Lo scorso 15 luglio Bono, la rock star irlandese, voce degli U2 e attivista internazionale per i diritti umani, è stato insignito del titolo di Commendatore dell’ordine delle arti e delle lettere della Repubblica francese. Forse avrebbe potuto approfittare dell’occasione per impartire una lezione di economia al Parlamento della repubblica transalpina, che sta discutendo l’ennesima proposta di legge di stampo socialista, in questo caso un provvedimento che vieterebbe alle aziende in attivo di chiudere le loro fabbriche.

Bono?! Non è famoso per sostenere soluzioni statali a ogni problema di sviluppo economico?

Un tempo era vero.

Alla fine dell’anno scorso, in occasione di una conferenza della Global Social Enterprise Initiative della Georgetown University, Bono ha fatto marcia indietro e ha sostenuto che la via per stimolare lo sviluppo economico nei paesi più poveri consiste nel commercio e nell’imprenditoria capitalistica. Decisamente un cambiamento tanto piacevole quanto stupefacente!

Se il commercio e l’attività imprenditoriale sono un bene per le popolazioni impoverite dell’Africa, dovrebbero esserlo anche per il popolo francese e ogni altro popolo, in verità. Gli interventi pubblici tolgono spazio alla libera impresa e, così facendo, ostacolano la crescita e la libertà. Vietare la chiusura degli stabilimenti può apparire un’iniziativa meritevole, ma le imprese hanno bisogno di flessibilità per poter servire le esigenze dei propri clienti. Una barriera alla chiusura di una fabbrica serve inevitabilmente anche da barriera alla loro apertura. A vantaggio di chi può andare una legge del genere?

L’intuizione di Bono lo rende unico nel suo genere. È inusuale che una rock star sostenga il libero mercato: solitamente gli appartenenti a quel mondo preferiscono apparire utopisti e anti-materialistici. Tuttavia, a ben vedere, si tratta di una posa alquanto bizzarra: dopo tutto, cosa farebbero questi musicisti senza il capitalismo e la libera impresa? È proprio la crescita della ricchezza pro capite in Occidente, generata da mercati relativamente liberi, che ha messo un maggior numero di individui nella condizione di seguire una carriera artistica e ha reso possibile ad un numero ancora maggiore di persone di comprare i loro dischi, cosa abbastanza problematica quando il livello di vita è basso.
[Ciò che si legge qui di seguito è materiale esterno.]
(* ===== verification/ConductorTheorems.v ===== *)
(** What the public operations of [RtcConductor] and the callbacks of its
    observers do, on every branch: the calls they make, in order, what they
    answer, and what they leave alone.  All statements are about states a
    program can reach (System.v) or about all states. *)
From S2P Require Import Prelude ApiTypes PortAllocator WebRtcApi ConductorState Conductor Observers.
From S2P Require Import ConductorLemmas System SystemLemmas SampleLibrary SystemTheorems.
From Stdlib Require Import ZArith Lia.
From stdpp Require Import base tactics relations numbers strings gmap list.
From coqutil Require Import Datatypes.RecordSetters.
Import TriangleBracketNotations.

Open Scope Z_scope.

(** * Start-up and shut-down *)

(** The calls of [InitializePeerConnection] before it looks at the factory, on a
    conductor without threads. *)
Definition fresh_startup_calls : list Call :=
  [CWrapCurrentThread;
   CThreadCreate "network_thread" true; CThreadSetName "network_thread" "network_thread";
   CThreadStart "network_thread";
   CThreadCreate "worker_thread" false; CThreadSetName "worker_thread" "worker_thread";
   CThreadStart "worker_thread";
   CThreadCreate "signaling_thread" false; CThreadSetName "signaling_thread" "signaling_thread";
   CThreadStart "signaling_thread";
   CCreateModularPeerConnectionFactory startup_deps].

Lemma fresh_startup c : constructed c → startup_calls c = fresh_startup_calls.
Proof. intros (_&_&Hn&Hw&Hg&_). unfold startup_calls. by rewrite Hn, Hw, Hg. Qed.

(** What [DeletePeerConnection] does when it cleans up a failed start: there
    are no channels yet. *)
Definition cleanup_calls (observer : nat) (factory : bool) (b : bool) : list Call :=
  [CDeletePeerObserver observer] ++ (if factory then [CFactoryRelease] else []) ++
  [CThreadQuit "signaling_thread"; CThreadDestroy "signaling_thread";
   CThreadQuit "worker_thread"; CThreadDestroy "worker_thread";
   CThreadQuit "network_thread"; CThreadDestroy "network_thread"] ++
  (if b then [CCurrentThreadQuit] else []).

(** Cleaning up a conductor without channels. *)
Lemma cleaned_up_calls {W : Type} `{!WebRtc W, !BuildConfig} c tr na (s' : Sys W) observer :
  data_observers_ c = ∅ → network_thread_ c = Some "network_thread" →
  worker_thread_ c = Some "worker_thread" → signaling_thread_ c = Some "signaling_thread" →
  peer_observer_ c = Some (mkPeerConnectionObserver observer None) → cleaned_up c tr na s' →
  phase_of (conductor s') = Deleted ∧ ∃ b,
    trace s' = tr ++ cleanup_calls observer (bool_decide (is_Some (pc_factory_ c))) b.
Proof.
  intros He Hn Hw Hg Hpo (l&l'&b&w'&Hl&Hl'&->). rewrite He in Hl, Hl'. rewrite fmap_empty in Hl'.
  apply Permutation_nil_r in Hl as ->. apply Permutation_nil_r in Hl' as ->. simpl.
  split; [by destruct c|]. exists b. f_equal. unfold delete_calls. rewrite Hpo, Hn, Hw, Hg.
  unfold cleanup_calls. by destruct (pc_factory_ c).
Qed.

(** How a start of a constructed conductor ends. *)
Definition started {W : Type} `{!WebRtc W} (mn mx : Z) (observer : nat) (s : Sys W) (ok : bool)
    (s' : Sys W) : Prop :=
  phase_of (conductor s') = (if ok then Connected else Deleted) ∧
  ∃ (al : option PortAllocator) (b : bool),
    match al with Some al => new_from_library (W := W) al | None => ok = false end ∧
    trace s' = trace s ++ fresh_startup_calls ++
      match al with
      | Some al => connect_calls (conductor s) mn mx al observer
      | None => []
      end ++ if ok then [] else cleanup_calls observer (bool_decide (is_Some al)) b.

Lemma wpf_initialize_fresh {W : Type} `{!WebRtc W, !UnorderedMapLaws W} `{!BuildConfig}
    (mn mx : Z) (po : PeerConnectionObserver) (s : Sys W) :
  constructed (conductor s) → peer_observer_ (conductor s) = Some po →
  wpf (InitializePeerConnection mn mx)
    (λ ok s', startup_stop mn mx s = None ∧ started mn mx (po_addr po) s ok s')
    (λ e, startup_stop mn mx s = Some e) s.
Proof.
  intros Hc Hpo. pose proof (fresh_startup _ Hc) as Hst. pose proof Hc as ((po'&Hpo'&Hpc)&_&_&_&_&He).
  rewrite Hpo in Hpo'. injection Hpo' as <-. destruct po as [a q]; simpl in Hpc; subst.
  apply wpf_InitializePeerConnection; [rewrite He; apply map_Forall_empty|done|..]; rewrite ?Hst.
  - intros f po al q w' Hs Hpo' Hal. rewrite Hpo in Hpo'. injection Hpo' as <-. split; [done|].
    split; [by destruct (conductor s)|]. exists (Some al), true. split; [done|]. by rewrite app_nil_r.
  - intros f po al s' Hs Hpo' Hal Hcl. rewrite Hpo in Hpo'. injection Hpo' as <-. split; [done|].
    eapply cleaned_up_calls in Hcl as [Hd [b Htr]]; try (by destruct (conductor s)).
    split; [done|]. exists (Some al), b. split; [done|]. rewrite Htr, <-!app_assoc.
    by destruct (conductor s).
  - intros s' Hs Hcl. split; [done|].
    eapply cleaned_up_calls in Hcl as [Hd [b Htr]]; try (by destruct (conductor s)).
    split; [done|]. exists None, b. split; [done|]. rewrite Htr, <-!app_assoc.
    by destruct (conductor s).
Qed.

(** C28. Start-up of a constructed conductor.  [InitializePeerConnection] returns
    unless [startup_stop] says that the library fails it.  The threads are created (the
    network thread with a socket server), named and started in the order network,
    worker, signaling, before the factory, which gets them as its three threads; the
    peer connection is requested with all
    servers added so far, in their order, and with the allocator the library
    made, configured; the answer is [true] exactly when the conductor is
    connected, and then nothing else was called.  Otherwise everything that was
    started is stopped again, in reverse order, and the conductor is deleted. *)
Theorem initialize_outcome {W : Type} `{!WebRtc W, !UnorderedMapLaws W}
    `{!BuildConfig} (mn mx : Z) (po : PeerConnectionObserver) (s : Sys W) :
  reachable s → phase_of (conductor s) = Constructed →
  peer_observer_ (conductor s) = Some po →
  match startup_stop mn mx s with
  | Some e => InitializePeerConnection mn mx s = Fault e
  | None => ∃ (ok : bool) s', InitializePeerConnection mn mx s = Ok (ok, s') ∧
      phase_of (conductor s') = (if ok then Connected else Deleted) ∧
      ∃ (al : option PortAllocator) (b : bool),
        match al with Some al => new_from_library (W := W) al | None => ok = false end ∧
        trace s' = trace s ++ fresh_startup_calls ++
          match al with
          | Some al => connect_calls (conductor s) mn mx al (po_addr po)
          | None => []
          end ++ if ok then [] else cleanup_calls (po_addr po) (bool_decide (is_Some al)) b
  end.
Proof.
  intros Hr Hph Hpo. apply reachable_inv in Hr.
  pose proof (inv_phase _ Hr) as Hok. unfold phase_ok in Hok. rewrite Hph in Hok.
  destruct Hok as (Hc&_&_). pose proof (wpf_initialize_fresh mn mx po s Hc Hpo) as Hx.
  unfold wpf in Hx. destruct (InitializePeerConnection mn mx s) as [[ok s']|e]; [|by rewrite Hx].
  destruct Hx as [-> Hx]. by exists ok, s'.
Qed.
Non parliamo poi del fatto che i moderni strumenti e apparati musicali – dalle chitarre elettriche ai microfoni, dagli amplificatori alle luci – sono il prodotto dei rischi che innumerevoli imprenditori hanno saputo assumersi in un mercato dominato dalla concorrenza. Pensiamo a Leo Fender, uno degli inventori della chitarra elettrica: la sua celeberrima Stratocaster è una delle chiavi del leggendario sound degli U2 e di moltissimi altri gruppi e artisti, come Jimi Hendrix, Dire Straits, Eric Clapton e i Pink Floyd. Cosa avrebbero fatto queste colonne del rock se lo Stato avesse pianificato l’economia? Siamo sicuri che i burocrati avrebbero permesso a Fender di creare le sue chitarre?

Senza un mondo capitalista e imprenditoriale che abbraccia l’intero pianeta le rock star non avrebbero potuto realizzare guadagni per milioni o addirittura miliardi. In che modo, allora, avrebbero potuto dedicarsi ad attività di beneficenza e con quali soldi avrebbero finanziato la loro lotta contro la fame e la povertà? Le loro fortune sono l’esito di innumerevoli scambi – tutti mutualmente vantaggiosi – tra i produttori e i consumatori di musica, il che è un altro modo di dire che sono il risultato della cooperazione che si svolge nel mercato.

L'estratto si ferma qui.